Feature paths

A feature path provides a way to access feature values in the common analysis structures, similar to XPath statements that are used to access XML elements in an XML document.

Feature paths are useful if you want to access a feature structure that combines complex features, for example features that are array valued or point to another feature structure. Using a feature path, you can associate the value of a feature directly with a feature structure, and store this value in the semantic search index or in a database.

For example, consider an annotator that identifies cars and their makes. It creates annotations of type car that have an attribute make. However, make does not contain the actual company (for example, Chevrolet) but contains a feature structure of type Company, which itself has a string-valued attribute companyname. To enable a semantic query that combines car names and company names, a feature path make/companyname is used to attach the value of companyname to the car span that is generated for the car annotation. This enables the query, "Give me documents that contain cars made by Chevrolet", by using '/car[@make="Chevrolet"]'.

A feature path is a sequence of feature names (f1/.../fn) with the following properties:

The value of a feature path can be String, Integer, Float, or an array of one of those types.
All features within the path from f1 to fn-1 must have a complex type, that is, of type uima.cas.TOP, uima.cas.FSArray, uima.cas.FSList, or of one of their subtypes.
The last feature fn in the path can include a complex type. Additionally, it can include a (sub-)type of uima.cas.Float, uima.cas.Integer, uima.cas.String, uima.cas.FloatArray, uima.cas.IntegerArray, uima.cas.StringArray, uima.cas.FloatList, uima.cas.IntegerList, or uima.cas.StringList.
Optionally, a feature can be typed. The fully qualified type name must be prepended to the feature name, and be separated by a colon. For example, f1/com.ibm.es.SomeType:f2/…/fn .

You can narrow the type scope of a particular feature. For example, consider a feature additionalInfo of type uima.cas.TOP. If you know that the value of your feature additionalInfo is actually of type EmployeeInfo which has the feature salary, you can access this feature using additionalInfo/EmployeeInfo:salary. Note that in this example, the feature path additionalInfo/salary would result in an error, as salary has not been defined for the type uima.cas.TOP.

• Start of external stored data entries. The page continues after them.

(** C1 (the code departs from the claim).  On a document whose
    [SPEC-TYPES] holds one [SPEC-OBJECT-TYPE] and then one element of
    another tag, [parse_reqif] returns a bundle whose [spec_object_types]
    has two entries, the decoded type twice; with the other element first
    it raises [UnboundLocalError]. *)
Theorem unrelated_spec_type_child_is_not_skipped :
  (∃ b, (parse_reqif Sample.parsers Sample.other_spec_type_last).1 = inr b
        ∧ spec_object_types b
          = [Sample.mkNamed "SOT-1" None; Sample.mkNamed "SOT-1" None])
  ∧ (parse_reqif Sample.parsers Sample.other_spec_type_first).1
    = inl (UnboundLocalError "spec_type").
Proof.
  split.
  - exists (sample_bundle
              [Sample.mkNamed "SOT-1" None; Sample.mkNamed "SOT-1" None]
              sample_objects [Sample.mkRelation "SR-1" "SO-1" "SO-2"]).
    split; [vm_compute; reflexivity|reflexivity].
  - vm_compute. reflexivity.
Qed.

(** C2 (counterexample).  The error does not identify the missing
    section, and the absence of [SPEC-TYPES] and that of [SPEC-OBJECTS] are
    not reported as one error: without [DATATYPES], without
    [SPECIFICATIONS] and without [SPEC-OBJECTS] the same bare
    [AssertionError] is raised, without [SPEC-TYPES] a bare
    [NotImplementedError]. *)
Lemma missing_sections_are_not_told_apart :
  section "DATATYPES" (strip_namespace_from_xml Sample.without_datatypes) = None
  ∧ (parse_reqif Sample.parsers Sample.without_datatypes).1
    = inl AssertionError
  ∧ section "SPECIFICATIONS"
      (strip_namespace_from_xml Sample.without_specifications) = None
  ∧ (parse_reqif Sample.parsers Sample.without_specifications).1
    = inl AssertionError
  ∧ section "SPEC-OBJECTS"
      (strip_namespace_from_xml Sample.without_spec_objects) = None
  ∧ (parse_reqif Sample.parsers Sample.without_spec_objects).1
    = inl AssertionError
  ∧ section "SPEC-TYPES"
      (strip_namespace_from_xml Sample.without_spec_types) = None
  ∧ (parse_reqif Sample.parsers Sample.without_spec_types).1
    = inl (NotImplementedError []).
Proof. repeat split; vm_compute; reflexivity. Qed.

(** C2 (amended).  For every document whose root is [REQ-IF], has
    children and has a [THE-HEADER] child, if one of [CORE-CONTENT],
    [REQ-IF-CONTENT], [DATATYPES], [SPEC-TYPES], [SPEC-OBJECTS] or
    [SPECIFICATIONS] is absent, [parse_reqif] raises and returns no
    bundle; the exception is one of those raised before the walk of
    [SPEC-TYPES], none of which names a section. *)
Theorem missing_section_fails (L : LeafParsers) (t : Element) :
  localname (tag t) = "REQ-IF" →
  children t ≠ [] →
  has_child "THE-HEADER" t →
  find "CORE-CONTENT" (strip_namespace_from_xml t) = None
  ∨ located_content (strip_namespace_from_xml t) = None
  ∨ section "DATATYPES" (strip_namespace_from_xml t) = None
  ∨ section "SPEC-TYPES" (strip_namespace_from_xml t) = None
  ∨ section "SPEC-OBJECTS" (strip_namespace_from_xml t) = None
  ∨ section "SPECIFICATIONS" (strip_namespace_from_xml t) = None →
  ∃ e, (parse_reqif L t).1 = inl e ∧ raised_before_walk e.
Proof.
  intros Htag _ Hh Habsent.
  destruct (nsmap t !! (None : option string)) as [ns|] eqn:Hns;
    [|rewrite parse_reqif_no_default by done; eexists; split; [done|by left]].
  destruct (nsmap t !! Some "configuration") as [cfg|] eqn:Hcfg;
    [|erewrite parse_reqif_no_configuration by done;
      eexists; split; [done|by right]].
  erewrite parse_reqif_namespaces by done. cbn [fst].
  apply find_strip_is_Some in Hh. rewrite <- tag_text_strip in Htag.
  assert (∃ name,
    name ∈ ["DATATYPES"; "SPEC-TYPES"; "SPEC-OBJECTS"; "SPECIFICATIONS"]
    ∧ section name (strip_namespace_from_xml t) = None) as (name & Hin & Hnone).
  { destruct Habsent as [H|[H|[H|[H|[H|H]]]]].
    - exists "DATATYPES". split; [set_solver|].
      unfold section, located_content. by rewrite H.
    - exists "DATATYPES". split; [set_solver|]. unfold section. by rewrite H.
    - exists "DATATYPES". split; [set_solver|done].
    - exists "SPEC-TYPES". split; [set_solver|done].
    - exists "SPEC-OBJECTS". split; [set_solver|done].
    - exists "SPECIFICATIONS". split; [set_solver|done]. }
  by eapply assemble_missing.
Qed.

Lemma missing_section_fails_witness :
  ∃ e, (parse_reqif Sample.parsers Sample.without_spec_types).1 = inl e
       ∧ raised_before_walk e.
Proof.
  apply (missing_section_fails Sample.parsers Sample.without_spec_types).
  - reflexivity.
  - discriminate.
  - left. reflexivity.
  - right. right. right. left. vm_compute. reflexivity.
Defined.

(** C3 (the code departs from the claim).  A [REQ-IF] root with no child
    and no namespace declaration: [parse_reqif] raises [KeyError] on
    line 54, before the checks for an empty document, and returns no
    bundle. *)
Lemma empty_document_without_namespaces_raises :
  localname (tag (Sample.bare_root "REQ-IF" [])) = "REQ-IF"
  ∧ children (Sample.bare_root "REQ-IF" []) = []
  ∧ (parse_reqif Sample.parsers (Sample.bare_root "REQ-IF" [])).1
    = inl (KeyError None).
Proof. repeat split. Qed.

(** C4 (the code departs from the claim).  A root that is not [REQ-IF]
    and declares no namespace: the exception is the [KeyError] of line 54,
    not the [NotImplementedError] of the root check. *)
Lemma other_root_without_namespaces_raises_key_error :
  localname (tag (Sample.bare_root "DOCUMENT" [])) ≠ "REQ-IF"
  ∧ (parse_reqif Sample.parsers (Sample.bare_root "DOCUMENT" [])).1
    = inl (KeyError None).
Proof. split; [discriminate|reflexivity]. Qed.

(** C5 (the code departs from the claim).  An empty [REQ-IF] document
    whose root lacks a declaration: with no default namespace
    [parse_reqif] raises [KeyError(None)], with a default namespace but
    none for [configuration] it raises [KeyError('configuration')]; no
    bundle is returned and the tree is left as it was. *)
Theorem missing_namespace_declaration_raises :
  parse_reqif Sample.parsers (Sample.bare_root "REQ-IF" [])
  = (inl (KeyError None), Sample.bare_root "REQ-IF" [])
  ∧ parse_reqif Sample.parsers Sample.default_namespace_only
    = (inl (KeyError (Some "configuration")), Sample.default_namespace_only).
Proof. split; vm_compute; reflexivity. Qed.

Features that are array- or list-valued have the following additional properties:

Use brackets ([<number>]) to select a certain element in the array or list. An array starts at zero (0). For example, to select the first element in the companies array, use companies[0]. The special marker [last] can be used to select the last entry in an array, irrespective of its size, for example, companies[last].
Use empty brackets ([]) to denote all elements. Only one empty bracket ([]) is allowed in a feature path. For example, if there is an array of suspects, the feature path knownSuspects[]/com.ibm.omnifind.types.Suspect:surName collects all the last names of suspects into a String array.
When a feature path that returns an array is used during indexing, the array elements are concatenated (separated by white-spaces) and written to the index as a single, multi-term attribute or field.
The next element in the feature path must be typed. The type name is the type of the elements within the array. For example, consider a feature structure of type Info. This type has a feature named companies, whose range is an FSArray. The elements of the array are of type Company. Company, in turn, has a feature named profit. To obtain the profit of the third company, write (using fully qualified type names) companies[2]/Company:profit.